Data items:

----

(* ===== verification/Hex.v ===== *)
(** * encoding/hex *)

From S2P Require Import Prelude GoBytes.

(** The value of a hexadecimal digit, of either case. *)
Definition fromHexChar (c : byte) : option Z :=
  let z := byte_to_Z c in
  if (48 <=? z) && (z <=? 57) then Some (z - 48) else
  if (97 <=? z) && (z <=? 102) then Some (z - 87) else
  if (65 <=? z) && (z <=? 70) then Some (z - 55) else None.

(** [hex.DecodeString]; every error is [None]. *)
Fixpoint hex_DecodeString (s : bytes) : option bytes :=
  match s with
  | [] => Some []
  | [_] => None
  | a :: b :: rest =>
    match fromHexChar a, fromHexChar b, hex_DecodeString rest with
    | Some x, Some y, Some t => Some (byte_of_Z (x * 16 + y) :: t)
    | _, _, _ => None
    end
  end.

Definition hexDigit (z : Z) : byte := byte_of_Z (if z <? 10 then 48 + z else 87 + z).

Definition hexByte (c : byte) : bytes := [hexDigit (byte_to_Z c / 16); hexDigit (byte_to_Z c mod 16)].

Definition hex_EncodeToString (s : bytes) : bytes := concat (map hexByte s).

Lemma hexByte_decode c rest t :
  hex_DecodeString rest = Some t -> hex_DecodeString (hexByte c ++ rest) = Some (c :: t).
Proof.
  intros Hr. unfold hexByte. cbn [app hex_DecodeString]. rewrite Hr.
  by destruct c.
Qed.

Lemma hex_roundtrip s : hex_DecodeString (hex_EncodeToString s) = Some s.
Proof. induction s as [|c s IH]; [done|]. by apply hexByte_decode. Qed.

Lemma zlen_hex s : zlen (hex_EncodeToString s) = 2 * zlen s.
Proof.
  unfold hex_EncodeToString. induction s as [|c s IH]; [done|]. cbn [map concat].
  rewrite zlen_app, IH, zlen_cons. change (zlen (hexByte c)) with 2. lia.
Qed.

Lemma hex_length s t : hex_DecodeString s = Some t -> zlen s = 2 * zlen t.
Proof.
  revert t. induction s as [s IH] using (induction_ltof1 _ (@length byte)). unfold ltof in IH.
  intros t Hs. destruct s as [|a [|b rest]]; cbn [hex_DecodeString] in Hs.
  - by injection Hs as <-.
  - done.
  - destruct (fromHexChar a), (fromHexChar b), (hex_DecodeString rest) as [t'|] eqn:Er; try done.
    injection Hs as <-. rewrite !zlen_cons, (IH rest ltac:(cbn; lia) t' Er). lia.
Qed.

----

▶ _Problem to solve_
Retype the records above so that nothing differs from the original.

▶ _Answer for the task_
(* ===== verification/Hex.v ===== *)
(** * encoding/hex *)

From S2P Require Import Prelude GoBytes.

(** The value of a hexadecimal digit, of either case. *)
Definition fromHexChar (c : byte) : option Z :=
  let z := byte_to_Z c in
  if (48 <=? z) && (z <=? 57) then Some (z - 48) else
  if (97 <=? z) && (z <=? 102) then Some (z - 87) else
  if (65 <=? z) && (z <=? 70) then Some (z - 55) else None.

(** [hex.DecodeString]; every error is [None]. *)
Fixpoint hex_DecodeString (s : bytes) : option bytes :=
  match s with
  | [] => Some []
  | [_] => None
  | a :: b :: rest =>
    match fromHexChar a, fromHexChar b, hex_DecodeString rest with
    | Some x, Some y, Some t => Some (byte_of_Z (x * 16 + y) :: t)
    | _, _, _ => None
    end
  end.

Definition hexDigit (z : Z) : byte := byte_of_Z (if z <? 10 then 48 + z else 87 + z).

Definition hexByte (c : byte) : bytes := [hexDigit (byte_to_Z c / 16); hexDigit (byte_to_Z c mod 16)].

Definition hex_EncodeToString (s : bytes) : bytes := concat (map hexByte s).

Lemma hexByte_decode c rest t :
  hex_DecodeString rest = Some t -> hex_DecodeString (hexByte c ++ rest) = Some (c :: t).
Proof.
  intros Hr. unfold hexByte. cbn [app hex_DecodeString]. rewrite Hr.
  by destruct c.
Qed.

Lemma hex_roundtrip s : hex_DecodeString (hex_EncodeToString s) = Some s.
Proof. induction s as [|c s IH]; [done|]. by apply hexByte_decode. Qed.

Lemma zlen_hex s : zlen (hex_EncodeToString s) = 2 * zlen s.
Proof.
  unfold hex_EncodeToString. induction s as [|c s IH]; [done|]. cbn [map concat].
  rewrite zlen_app, IH, zlen_cons. change (zlen (hexByte c)) with 2. lia.
Qed.

Lemma hex_length s t : hex_DecodeString s = Some t -> zlen s = 2 * zlen t.
Proof.
  revert t. induction s as [s IH] using (induction_ltof1 _ (@length byte)). unfold ltof in IH.
  intros t Hs. destruct s as [|a [|b rest]]; cbn [hex_DecodeString] in Hs.
  - by injection Hs as <-.
  - done.
  - destruct (fromHexChar a), (fromHexChar b), (hex_DecodeString rest) as [t'|] eqn:Er; try done.
    injection Hs as <-. rewrite !zlen_cons, (IH rest ltac:(cbn; lia) t' Er). lia.
Qed.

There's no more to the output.